Video content analysis
Artificial intelligence (AI) and deep learning continue to be the key enabling technologies behind video content analysis, effectively transforming live or recorded video into structured metadata that can deliver actionable and quantifiable insights. Ongoing algorithm research and development continues to make the extraction and analysis of data increasingly efficient and accurate and the innovation in this area will progress as the world moves into 2020 and beyond.
Algorithm research and development continues to make the extraction and analysis of data increasingly efficient and accurate
Because real-time video processing continues to provide significant benefit to end users – based on advances in the sophistication of real-time alerting – a top priority for organisations already leveraging video analytics is expanding the camera coverage for real-time video processing. By expanding the scope of real-time video processing, users can trigger alerts for broader environments and also increase data aggregation and visualisation into dashboards in real time to drive business insights based on continuous processing with integrated video data sources.

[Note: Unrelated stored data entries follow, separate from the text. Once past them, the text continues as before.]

(** [deliver]: a copy of every frame, with its payload in one piece. *)
Fixpoint deliver (src : list EthernetFrame.t) (dst : AsyncNetworkInterface.t) : res AsyncNetworkInterface.t :=
  match src with
  | [] => Ok dst
  | front :: rest =>
      let front := EthernetFrame.mk (EthernetFrame.header front)
        (BufferList.of_string (BufferList.concatenate (EthernetFrame.payload front))) in
      dst ← AsyncNetworkInterface.recv_frame front dst;
      deliver rest dst
  end.

(** [exchange_frames] of two and of three interfaces. *)
Definition exchange_frames (x y : AsyncNetworkInterface.t)
  : res (AsyncNetworkInterface.t * AsyncNetworkInterface.t) :=
  let x_frames := async_frames x in
  let y_frames := async_frames y in
  y ← deliver x_frames y;
  x ← deliver y_frames x;
  Ok (set_async_frames (clear x_frames (async_frames x)) x,
      set_async_frames (clear y_frames (async_frames y)) y).

Definition exchange_frames3 (x y z : AsyncNetworkInterface.t)
  : res (AsyncNetworkInterface.t * AsyncNetworkInterface.t * AsyncNetworkInterface.t) :=
  let x_frames := async_frames x in
  let y_frames := async_frames y in
  let z_frames := async_frames z in
  y ← deliver x_frames y;
  z ← deliver x_frames z;
  x ← deliver y_frames x;
  z ← deliver y_frames z;
  x ← deliver z_frames x;
  y ← deliver z_frames y;
  Ok (set_async_frames (clear x_frames (async_frames x)) x,
      set_async_frames (clear y_frames (async_frames y)) y,
      set_async_frames (clear z_frames (async_frames z)) z).

(** ** A link *)

Lemma clear_all {A} (l : list A) : clear l l = [].
Proof. induction l; [done|]. by cbn. Qed.

Lemma set_frames_id a : set_async_frames (async_frames a) a = a.
Proof. by destruct a as [[] ?]. Qed.

(** When only one end has frames to send. *)
Lemma exchange_left x y : async_frames y = [] ->
  exchange_frames x y = (y' ← deliver (async_frames x) y; Ok (set_async_frames [] x, y')).
Proof.
  intros Hy. unfold exchange_frames. rewrite Hy. destruct (deliver (async_frames x) y) as [y'|]; [|done].
  cbn [mbind res_bind deliver clear]. by rewrite clear_all, set_frames_id.
Qed.

Lemma exchange_right x y : async_frames x = [] ->
  exchange_frames x y = (x' ← deliver (async_frames y) x; Ok (x', set_async_frames [] y)).
Proof.
  intros Hx. unfold exchange_frames. rewrite Hx. cbn [mbind res_bind deliver].
  destruct (deliver (async_frames y) x) as [x'|]; [|done]. cbn [mbind res_bind clear]. by rewrite clear_all, set_frames_id.
Qed.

The market demand for real-time information and immediacy will only grow, especially as users become more reliant on video intelligence dashboards for deriving current business intelligence, and – in parallel – the technology to support this will continue to improve. Facial recognition, which matches faces by correlating biometric features against a compiled watchlist or database of digital images, either extracted from video frames or uploaded to the system.
With so many significant applications – from pinpointing missing persons or criminal suspects, to identifying VIP customers in a loyalty program – this technology is posed for increased adoption, as access to ideal video and conditions to support face matching become more mainstream: As higher resolution video and more efficient processing technologies evolve, face recognition solutions are becoming more effective and accurate. While the progress in this field has been significant, face recognition remains controversial and will continue to do so until regulations around its use become more definitive.
Accurate video analytics
The increasing availability of high-resolution video (4k, 8k) is enabling more sophisticated and accurate video analytics. Higher resolution video makes it possible to more accurately analyse and identify objects in crowds, for triggering real-time rule-based alerts when certain conditions are met, searching and filtering video, and drawing intelligence from video metadata.
Technological advances drive precise analytic capabilities, such as face recognition and count-based alerting. However, the steep hardware requirements to support heavier video processing remain a barrier. As long as the cost of hardware is high, mass market adoption of higher resolution cameras will be somewhat stilted, but it’s definitely an evolution we’ll continue to monitor in the coming years.
Video surveillance networks
The migration to cloud platforms offer end users the freedom of choice when it comes to video content analytics deployment
Cloud-based video analytics is a trend that’s often discussed, but as of yet there has not been significant market penetration. Nonetheless, this industry – among other software solutions – is still moving in this direction, because cloud implementations offer ease of deployment and a low cost of entry. With advances to cloud development, in general, cloud platforms now boast robust cyber security, as well.
Cloud services incur a fraction of the capital expenditures, procurement procedures, and installation and deployment expenses of on-premises implementations, and are well-suited to serving the needs of a multi-site deployment. At the very least, the migration to cloud platforms will offer end users the freedom of choice when it comes to video content analytics deployment, whether the cloud, on-premises or hybrid of the two is most suited to maximise their existing video surveillance networks.
Hardware and software progress
The video analytics field is posed for continued evolution in 2020, because of rapid enabling hardware and software progress that is making the technology more accessible and more valuable. BriefCam is looking forward to continuing to contribute towards the advances in video content analytics in 2020 and to evolve with the market as it grows to serve new types of end users, business units and organisations across a broad range of industries in 2020 and beyond.